+++ Record extracts +++

(** * Keras optimizers with a cyclical learning rate (clr_optimizers.py)

    A shallow embedding of [clr_optimizers.py]: the base class [Optimizer],
    the seven update rules (SGD, RMSprop, Adagrad, Adadelta, Adam, Adamax,
    Nadam) and the pieces of the Keras backend [K] they call.

    Modelling conventions.
    - Tensor elements are real numbers: rounding, overflow and NaN of the
      float32 backend are not modelled.
    - A backend variable is a handle (a natural number) into a store; a
      symbolic tensor is a function of the store, evaluated when the update
      operations are run.
    - One training step runs the list returned by [get_updates] as a batch:
      every right-hand side is evaluated in the store before the step.
    - Python exceptions are values of [exn]; a method is a function of the
      state (the object and the backend store) that returns either an
      exception or a result together with the state at that point. *)

From Stdlib Require Import Reals Lra Lia String List Bool Arith ZArith Permutation.
Import ListNotations.

Local Open Scope R_scope.

(** ** Tensors *)

Record tensor : Type := mkT { shape : list nat; data : list R }.

Definition scalar (r : R) : tensor := mkT [] [r].

(** The single element of a scalar tensor. *)
Definition item (t : tensor) : R := hd 0 (data t).

Definition tmap (f : R -> R) (t : tensor) : tensor :=
  mkT (shape t) (map f (data t)).

Fixpoint zipWith {A B C} (f : A -> B -> C) (l : list A) (l' : list B) : list C :=
  match l, l' with
  | a :: r, b :: r' => f a b :: zipWith f r r'
  | _, _ => []
  end.

(** Element-wise binary operation; a scalar operand is broadcast over the
    other one (the only broadcasting the optimizers rely on). *)
Definition tzip (f : R -> R -> R) (a b : tensor) : tensor :=
  match shape b with
  | [] => mkT (shape a) (map (fun x => f x (item b)) (data a))
  | _ :: _ =>
      match shape a with
      | [] => mkT (shape b) (map (f (item a)) (data b))
      | _ :: _ => mkT (shape a) (zipWith f (data a) (data b))
      end
  end.

Definition shape_eqb (s s' : list nat) : bool :=
  if list_eq_dec Nat.eq_dec s s' then true else false.

(** Comparisons of Python floats. *)
Definition Rgtb (x y : R) : bool := if Rgt_dec x y then true else false.
Definition Rgeb (x y : R) : bool := if Rge_dec x y then true else false.
Definition Reqb (x y : R) : bool := if Req_dec_T x y then true else false.

(** ** The backend store *)

Definition var := nat.

Record backend : Type := mkBackend { next_var : nat; value : var -> tensor }.

Definition write (h : backend) (x : var) (t : tensor) : backend :=
  mkBackend (next_var h) (fun y => if Nat.eqb y x then t else value h y).

(** A symbolic tensor: its value is read off the store at run time. *)
Definition texpr := backend -> tensor.
Definition bexpr := backend -> bool.

Definition read (x : var) : texpr := fun h => value h x.
Definition const (r : R) : texpr := fun _ => scalar r.
Definition lift1 (f : R -> R) (a : texpr) : texpr := fun h => tmap f (a h).
Definition lift2 (f : R -> R -> R) (a b : texpr) : texpr :=
  fun h => tzip f (a h) (b h).

Declare Scope texpr_scope.
Delimit Scope texpr_scope with E.
Bind Scope texpr_scope with texpr.
Notation "a + b" := (lift2 Rplus a b) : texpr_scope.
Notation "a - b" := (lift2 Rminus a b) : texpr_scope.
Notation "a * b" := (lift2 Rmult a b) : texpr_scope.
Notation "a / b" := (lift2 Rdiv a b) : texpr_scope.
Notation "# r" := (const r) (at level 5, format "# r") : texpr_scope.
Notation "! x" := (read x) (at level 5, format "! x") : texpr_scope.

(** Update operations, as built by [K.update] and [K.update_add]. *)
Inductive update_op : Type :=
| Update (x : var) (e : texpr)
| UpdateAdd (x : var) (k : R).

Definition target (u : update_op) : var :=
  match u with Update x _ => x | UpdateAdd x _ => x end.

Definition new_value (u : update_op) (h : backend) : tensor :=
  match u with
  | Update _ e => e h
  | UpdateAdd x k => tzip Rplus (value h x) (scalar k)
  end.

(** One training step: the batch reads the store [h] of before the step. *)
Definition run_updates (ups : list update_op) (h : backend) : backend :=
  fold_left (fun acc u => write acc (target u) (new_value u h)) ups h.

(** ** Exceptions and the state-and-exception monad *)

Inductive exn : Type :=
| TypeError (key : string)
| KeyError (key : string)
| ValueError (live provided : list nat)
| NotImplementedError.

Definition M (S A : Type) : Type := S -> (exn + A) * S.

Definition ret {S A} (a : A) : M S A := fun s => (inr a, s).
Definition raise {S A} (e : exn) : M S A := fun s => (inl e, s).
Definition bind {S A B} (m : M S A) (k : A -> M S B) : M S B :=
  fun s => match m s with
           | (inr a, s') => k a s'
           | (inl e, s') => (inl e, s')
           end.
Definition gets {S A} (f : S -> A) : M S A := fun s => (inr (f s), s).
Definition modify {S} (f : S -> S) : M S unit := fun s => (inr tt, f s).
Definition lift_exn {S A} (r : exn + A) : M S A := fun s => (r, s).

Declare Scope monad_scope.
Delimit Scope monad_scope with monad.
Notation "x <- m ;; k" := (bind m (fun x => k))
  (at level 61, m at next level, right associativity) : monad_scope.
Notation "m ;;; k" := (bind m (fun _ => k))
  (at level 61, right associativity) : monad_scope.

(** A method of an object of class [O] runs on the object and the store. *)
Definition on_backend {O A} (m : M backend A) : M (O * backend) A :=
  fun s => let '(r, h') := m (snd s) in (r, (fst s, h')).
Definition on_self {O} (f : O -> O) : M (O * backend) unit :=
  fun s => (inr tt, (f (fst s), snd s)).
Definition self_ {O} : M (O * backend) O := fun s => (inr (fst s), s).

(** ** The Keras backend [K] *)

Module K.

Definition variable (t : tensor) : M backend var :=
  fun h => (inr (next_var h),
            mkBackend (S (next_var h))
              (fun y => if Nat.eqb y (next_var h) then t else value h y)).

Definition zeros_tensor (s : list nat) : tensor :=
  mkT s (repeat 0 (fold_right Nat.mul 1%nat s)).

Definition zeros (s : list nat) : M backend var := variable (zeros_tensor s).

Definition get_variable_shape (p : var) : M backend (list nat) :=
  gets (fun h => shape (value h p)).

Definition get_value (x : var) : M backend tensor := gets (fun h => value h x).


Definition batch_get_value (xs : list var) : M backend (list tensor) :=
  gets (fun h => map (value h) xs).

Definition batch_set_value (tuples : list (var * tensor)) : M backend unit :=
  modify (fun h => fold_left (fun acc xw => write acc (fst xw) (snd xw)) tuples h).

Definition update (x : var) (e : texpr) : update_op := Update x e.
Definition update_add (x : var) (k : R) : update_op := UpdateAdd x k.

Definition square : texpr -> texpr := lift1 (fun x => x * x).
Definition sqrt : texpr -> texpr := lift1 R_sqrt.sqrt.
Definition abs : texpr -> texpr := lift1 Rabs.
Definition floor : texpr -> texpr := lift1 (fun x => IZR (Int_part x)).
Definition maximum : texpr -> texpr -> texpr := lift2 Rmax.
(** [pow] on a positive base; the optimizers raise 2, 0.96, the betas and
    gamma to a power. *)
Definition pow : texpr -> texpr -> texpr := lift2 Rpower.
Definition sum (a : texpr) : texpr :=
  fun h => scalar (fold_right Rplus 0 (data (a h))).
Definition clip (a : texpr) (lo hi : R) : texpr :=
  lift1 (fun x => Rmin (Rmax x lo) hi) a.
Definition switch (c : bexpr) (a b : texpr) : texpr :=
  fun h => if c h then a h else b h.
Definition greater_equal (a : texpr) (c : R) : bexpr :=
  fun h => Rgeb (item (a h)) c.

(** The differentiation engine is outside the file: a loss is represented
    by the gradient it yields for each parameter. *)
Definition loss_t := var -> texpr.
Definition gradients (loss : loss_t) (params : list var) : list texpr :=
  map loss params.

End K.

(** Python's [sum] over a list of tensors: [0 + t1 + t2 + ...]. *)
Definition py_sum (l : list texpr) : texpr :=
  fold_left (fun acc t => (acc + t)%E) l (const 0).

(** ** clip_norm *)

Definition clip_norm (g : texpr) (c : R) (n : texpr) : texpr :=
  if Rgtb c 0 then K.switch (K.greater_equal n c) (g * #c / n)%E g else g.

(** ** Python values, keyword dictionaries and the [clr] dictionary *)

(** The dictionary passed as [clr]: each of the four keys the optimizers
    read may be present or missing. *)
Record clr_dict : Type := mkClr {
  clr_mode : option string;
  clr_step_size : option R;
  clr_max_lr : option R;
  clr_gamma : option R
}.

Inductive pyval : Type :=
| PyFloat (r : R)
| PyBool (b : bool)
| PyArray (t : tensor)
| PyClr (c : option clr_dict).

(** A dictionary with string keys, in insertion order (keys are unique). *)
Definition dict := list (string * pyval).

Fixpoint assoc (k : string) (d : dict) : option pyval :=
  match d with
  | [] => None
  | (k', v) :: r => if String.eqb k k' then Some v else assoc k r
  end.

Definition keys (d : dict) : list string := map fst d.

Definition mem (k : string) (l : list string) : bool :=
  existsb (String.eqb k) l.

(** Numeric, boolean and dictionary readings of an argument value. *)
Definition py_float (v : pyval) : R :=
  match v with
  | PyFloat r => r
  | PyBool b => if b then 1 else 0
  | PyArray t => item t
  | PyClr _ => 0
  end.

+++

## [Exercise prompt]
Only those lines of the entries above that run from the line containing "Definition lift1 (f" to the line containing "Bind Scope texpr_scope with texpr.", both included, should be transcribed exactly.

## [Solved exercise]
Definition lift1 (f : R -> R) (a : texpr) : texpr := fun h => tmap f (a h).
Definition lift2 (f : R -> R -> R) (a b : texpr) : texpr :=
  fun h => tzip f (a h) (b h).

Declare Scope texpr_scope.
Delimit Scope texpr_scope with E.
Bind Scope texpr_scope with texpr.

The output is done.